(* ===== verification/Connect.v ===== *)
(** * The Connect library, as the generated code uses it

    connect-go and protobuf are third-party code: the codec of a message and the two
    ends of a call are classes, with what their documentation says of them as laws.
    A body on the wire is an opaque [B]; an HTTP client is a function on the world. *)

From stdpp Require Import prelude gmap strings list fin_maps countable.
From Stdlib Require Import ZArith Ascii.
From S2P Require Import Prelude GoRuntime.

(** ** Package [strings] *)

(** [strings.TrimRight(s, cutset)] for a cutset of one byte. *)
Fixpoint TrimRight (s : string) (c : ascii) : string :=
  match s with
  | "" => ""
  | String a s' =>
      match TrimRight s' c with
      | "" => if decide (a = c) then "" else String a ""
      | t => String a t
      end
  end.

Lemma TrimRight_last s a c : a ≠ c → TrimRight (s +:+ String a "") c = s +:+ String a "".
Proof.
  intros Ha. induction s as [|b s IH]; [simpl; by rewrite decide_False|]. rewrite !str_app_cons. simpl. rewrite IH.
  by destruct s.
Qed.

Lemma TrimRight_cut s c : TrimRight (s +:+ String c "") c = TrimRight s c.
Proof.
  induction s as [|b s IH]; [simpl; by rewrite decide_True|]. rewrite str_app_cons. simpl. by rewrite IH.
Qed.

Module connectgo.

(** ** Messages *)

Class Message (B A : Type) := {
  marshal : A → B;
  unmarshal : B → option A;
  unmarshal_marshal : ∀ a, unmarshal (marshal a) = Some a;
}.

(** ** HTTP, as the calls use it *)

(** What a client sends (it always posts), and what its server sees of it. *)
Record WireRequest (B : Type) := mkWireRequest { wq_URL : string; wq_Header : Header; wq_Body : B }.
Record ServerRequest (B : Type) := mkServerRequest { sq_Path : string; sq_Header : Header; sq_Body : B }.
#[global] Arguments mkWireRequest {B}.
#[global] Arguments wq_URL {B}.
#[global] Arguments wq_Header {B}.
#[global] Arguments wq_Body {B}.
#[global] Arguments mkServerRequest {B}.
#[global] Arguments sq_Path {B}.
#[global] Arguments sq_Header {B}.
#[global] Arguments sq_Body {B}.

(** [http.NotFound], or a reply. *)
Inductive WireResponse (B : Type) := NotFound | Reply (status : Z) (header : Header) (body : B).
#[global] Arguments NotFound {B}.
#[global] Arguments Reply {B}.

Definition HTTPClient (W B : Type) : Type := W → WireRequest B → W * res (WireResponse B).
Definition HTTPHandler (W B : Type) : Type := W → ServerRequest B → W * WireResponse B.

(** The methods of a service: unary, and streaming up to its first wait. *)
Definition Unary (W Req Resp : Type) : Type := W → Header → Req → W * res Resp.
Definition Streaming (W Req : Type) : Type := W → Header → Req → W * option error.

Definition arriving {B} (path : string) (r : WireRequest B) : ServerRequest B :=
  mkServerRequest path r.(wq_Header) r.(wq_Body).

(** ** The library *)

(** [received_error]: an error as the client gets it, which keeps its code;
    [protocol_header]: a header field that belongs to the protocol, as no field of a
    plugin's identity does.  The four operations are the two ends of a unary call and
    of a server stream.  [unary_law], [stream_law]: a call whose request reaches the
    handler of a method is that method, with the fields of the caller's header;
    [not_found_law]: a 404 is a code of its own, as the protocol says. *)
Class ConnectGo (B : Type) `{ConnectLib} := {
  protocol_header : string → bool;
  received_error : error → error;
  CallUnary {W Req Resp} `{Message B Req} `{Message B Resp} : HTTPClient W B → string → Unary W Req Resp;
  CallServerStream {W Req} `{Message B Req} : HTTPClient W B → string → Streaming W Req;
  NewUnaryHandler {W Req Resp} `{Message B Req} `{Message B Resp} : string → Unary W Req Resp → HTTPHandler W B;
  NewServerStreamHandler {W Req} `{Message B Req} : string → Streaming W Req → HTTPHandler W B;
  CodeOf_received e : CodeOf (received_error e) = CodeOf e;
  runtime_id_free : protocol_header "X-Plugin-Runtime-ID" = false;
  unary_law {W Req Resp} `{Message B Req} `{Message B Resp} (do : HTTPClient W B) url procedure (f : Unary W Req Resp) w hdr req :
    (∀ r, r.(wq_URL) = url → do w r = let '(w', x) := NewUnaryHandler procedure f w (arriving procedure r) in (w', Ok x)) →
    ∃ hdr', (∀ k, protocol_header k = false → Header_Get hdr' k = Header_Get hdr k) ∧
      CallUnary do url w hdr req =
        let '(w', r) := f w hdr' req in (w', match r with Ok x => Ok x | Err e => Err (received_error e) end);
  stream_law {W Req} `{Message B Req} (do : HTTPClient W B) url procedure (f : Streaming W Req) w hdr req :
    (∀ r, r.(wq_URL) = url →
       do w r = let '(w', x) := NewServerStreamHandler procedure f w (arriving procedure r) in (w', Ok x)) →
    ∃ hdr', (∀ k, protocol_header k = false → Header_Get hdr' k = Header_Get hdr k) ∧
      CallServerStream do url w hdr req = let '(w', e) := f w hdr' req in (w', received_error <$> e);
  not_found_law {W Req Resp} `{Message B Req} `{Message B Resp} (do : HTTPClient W B) url w (hdr : Header) (req : Req) :
    (∀ r, r.(wq_URL) = url → do w r = (w, Ok NotFound)) →
    ∃ e, CallUnary (Resp := Resp) do url w hdr req = (w, Err e) ∧ CodeOf e = CodeUnimplemented;
}.

Section calls.
Context {B : Type} `{ConnectGo B}.

Definition kept (hdr hdr' : Header) : Prop := ∀ k, protocol_header k = false → Header_Get hdr' k = Header_Get hdr k.

Definition received {A} (r : res A) : res A := match r with Ok a => Ok a | Err e => Err (received_error e) end.

(** A remote method is the method itself, with its errors as they are received. *)
Definition transparent {W Req Resp} (remote method : Unary W Req Resp) : Prop :=
  ∀ w hdr req, ∃ hdr', kept hdr hdr' ∧ remote w hdr req = let '(w', r) := method w hdr' req in (w', received r).

Definition stream_transparent {W Req} (remote method : Streaming W Req) : Prop :=
  ∀ w hdr req, ∃ hdr', kept hdr hdr' ∧ remote w hdr req = let '(w', e) := method w hdr' req in (w', received_error <$> e).

(** The client's requests for a method name below [base] and the handler's path reach
    the handler. *)
Definition mounted {W} (do : HTTPClient W B) (base : string) (ph : string * HTTPHandler W B) : Prop :=
  ∀ w r p, str_all is_alpha p = true → r.(wq_URL) = base +:+ ph.1 +:+ p →
    do w r = let '(w', x) := ph.2 w (arriving (ph.1 +:+ p) r) in (w', Ok x).

(** A procedure of a mounted handler that leads to one method's handler. *)
Lemma call_mounted {W Req Resp} `{Message B Req} `{Message B Resp} (do : HTTPClient W B) base ph p (f : Unary W Req Resp) :
  mounted do base ph → str_all is_alpha p = true →
  (∀ w r, ph.2 w (arriving (ph.1 +:+ p) r) = NewUnaryHandler (ph.1 +:+ p) f w (arriving (ph.1 +:+ p) r)) →
  transparent (CallUnary do (base +:+ ph.1 +:+ p)) f.
Proof.
  intros Hm Ha Hp w hdr req. apply (unary_law do _ (ph.1 +:+ p)). intros r Hr. rewrite (Hm w r p Ha Hr). by rewrite Hp.
Qed.

Lemma stream_mounted {W Req} `{Message B Req} (do : HTTPClient W B) base ph p (f : Streaming W Req) :
  mounted do base ph → str_all is_alpha p = true →
  (∀ w r, ph.2 w (arriving (ph.1 +:+ p) r) = NewServerStreamHandler (ph.1 +:+ p) f w (arriving (ph.1 +:+ p) r)) →
  stream_transparent (CallServerStream do (base +:+ ph.1 +:+ p)) f.
Proof.
  intros Hm Ha Hp w hdr req. apply (stream_law do _ (ph.1 +:+ p)). intros r Hr. rewrite (Hm w r p Ha Hr). by rewrite Hp.
Qed.
End calls.

(** [connect.Client]: what it is made with. *)
Record Client (W B : Type) := NewClient { cc_http : HTTPClient W B; cc_url : string }.
#[global] Arguments NewClient {W B}.
#[global] Arguments cc_http {W B}.
#[global] Arguments cc_url {W B}.

(** ** A library that keeps the laws *)

(** An error travels as its code, in the place of the status. *)

Definition code_status (c : Code) : Z :=
  match c with
  | CodeCanceled => 1 | CodeUnknown => 2 | CodeInvalidArgument => 3 | CodeDeadlineExceeded => 4 | CodeNotFound => 5
  | CodeAlreadyExists => 6 | CodePermissionDenied => 7 | CodeResourceExhausted => 8 | CodeFailedPrecondition => 9
  | CodeAborted => 10 | CodeOutOfRange => 11 | CodeUnimplemented => 12 | CodeInternal => 13 | CodeUnavailable => 14
  | CodeDataLoss => 15 | CodeUnauthenticated => 16
  | CodeOther n => if (0 <=? n)%Z then 1000 + n else n
  end%Z.

Definition status_code (z : Z) : Code :=
  match z with
  | 1 => CodeCanceled | 2 => CodeUnknown | 3 => CodeInvalidArgument | 4 => CodeDeadlineExceeded | 5 => CodeNotFound
  | 6 => CodeAlreadyExists | 7 => CodePermissionDenied | 8 => CodeResourceExhausted | 9 => CodeFailedPrecondition
  | 10 => CodeAborted | 11 => CodeOutOfRange | 12 => CodeUnimplemented | 13 => CodeInternal | 14 => CodeUnavailable
  | 15 => CodeDataLoss | 16 => CodeUnauthenticated
  | z => if (1000 <=? z)%Z then CodeOther (z - 1000) else CodeOther z
  end%Z.

Lemma status_code_status c : status_code (code_status c) = c ∧ code_status c ≠ 200%Z.
Proof.
  destruct c as [| | | | | | | | | | | | | | | |n]; [by split..|]. simpl. destruct (Z.leb_spec 0 n).
  - split; [|lia]. destruct (1000 + n)%Z as [|q|q] eqn:E; [lia| |lia]. unfold status_code.
    assert (Hq : (1000 <=? Z.pos q)%Z = true) by (apply Z.leb_le; lia). rewrite Hq.
    repeat (destruct q as [q|q|]; try (f_equal; lia); try lia).
  - split; [|lia]. by destruct n as [|q|q].
Qed.

Definition wire_error (e : error) : error := NewError (CodeOf e) (Errorf "received" []).

Definition stream_result (e : option error) : res () := match e with None => Ok () | Some e => Err e end.

Section example.
Context {B : Type} (none : B) {unit_message : Message B unit}.

Definition ex_answer {A} `{Message B A} (r : res A) : WireResponse B :=
  match r with Ok a => Reply 200 ∅ (marshal a) | Err e => Reply (code_status (CodeOf e)) ∅ none end.

Definition ex_result {A} `{Message B A} (r : res (WireResponse B)) : res A :=
  match r with
  | Err e => Err (NewError CodeUnavailable e)
  | Ok NotFound => Err (NewError CodeUnimplemented (Errorf "404" []))
  | Ok (Reply status _ body) =>
      if bool_decide (status = 200%Z)
      then match unmarshal body with Some a => Ok a | None => Err (NewError CodeInternal (Errorf "unmarshal" [])) end
      else Err (NewError (status_code status) (Errorf "received" []))
  end.

Lemma ex_result_answer {A} `{Message B A} (r : res A) :
  ex_result (Ok (ex_answer r)) = match r with Ok a => Ok a | Err e => Err (wire_error e) end.
Proof.
  destruct r as [a|e]; unfold ex_answer, ex_result; [by rewrite bool_decide_eq_true_2, unmarshal_marshal|].
  destruct (status_code_status (CodeOf e)) as [E1 E2]. by rewrite bool_decide_eq_false_2, E1 by done.
Qed.

Definition ex_unary {W Req Resp} `{Message B Req} `{Message B Resp} (f : Unary W Req Resp) : HTTPHandler W B := λ w r,
  match unmarshal r.(sq_Body) with
  | None => (w, Reply (code_status CodeInvalidArgument) ∅ none)
  | Some req => let '(w', x) := f w r.(sq_Header) req in (w', ex_answer x)
  end.

Definition ex_connect : ConnectGo B.
Proof using none unit_message.
  refine {|
    protocol_header k := bool_decide (k = "Content-Type");
    received_error := wire_error;
    CallUnary W Req Resp _ _ do url w hdr req :=
      let '(w', r) := do w (mkWireRequest url hdr (marshal req)) in (w', ex_result r);
    CallServerStream W Req _ do url w hdr req :=
      let '(w', r) := do w (mkWireRequest url hdr (marshal req)) in
      (w', match ex_result (A := unit) r with Ok _ => None | Err e => Some e end);
    NewUnaryHandler W Req Resp _ _ _ := ex_unary;
    NewServerStreamHandler W Req _ _ f :=
      ex_unary (λ w hdr req, let '(w', e) := f w hdr req in (w', stream_result e));
  |}.
  - intros e. apply CodeOf_NewError.
  - done.
  - intros W Req Resp ? ? do url procedure f w hdr req Hdo. exists hdr. split; [done|].
    rewrite Hdo by done. unfold ex_unary, arriving. cbn [sq_Body sq_Header wq_Body wq_Header]. rewrite unmarshal_marshal.
    destruct (f w hdr req) as [w' r]. by rewrite ex_result_answer.
  - intros W Req ? do url procedure f w hdr req Hdo. exists hdr. split; [done|].
    rewrite Hdo by done. unfold ex_unary, arriving. cbn [sq_Body sq_Header wq_Body wq_Header]. rewrite unmarshal_marshal.
    destruct (f w hdr req) as [w' e]. rewrite ex_result_answer. by destruct e.
  - intros W Req Resp ? ? do url w hdr req Hdo. rewrite Hdo by done. eexists. split; [done|]. apply CodeOf_NewError.
Defined.
End example.

End connectgo.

*****

(Brief):
Could you restate word for word the lines above from the one containing "assert (Hq : (1000" through the one containing "Definition wire_error (e", both included, and nothing else?

(Your solution):
    assert (Hq : (1000 <=? Z.pos q)%Z = true) by (apply Z.leb_le; lia). rewrite Hq.
    repeat (destruct q as [q|q|]; try (f_equal; lia); try lia).
  - split; [|lia]. by destruct n as [|q|q].
Qed.

Definition wire_error (e : error) : error := NewError (CodeOf e) (Errorf "received" []).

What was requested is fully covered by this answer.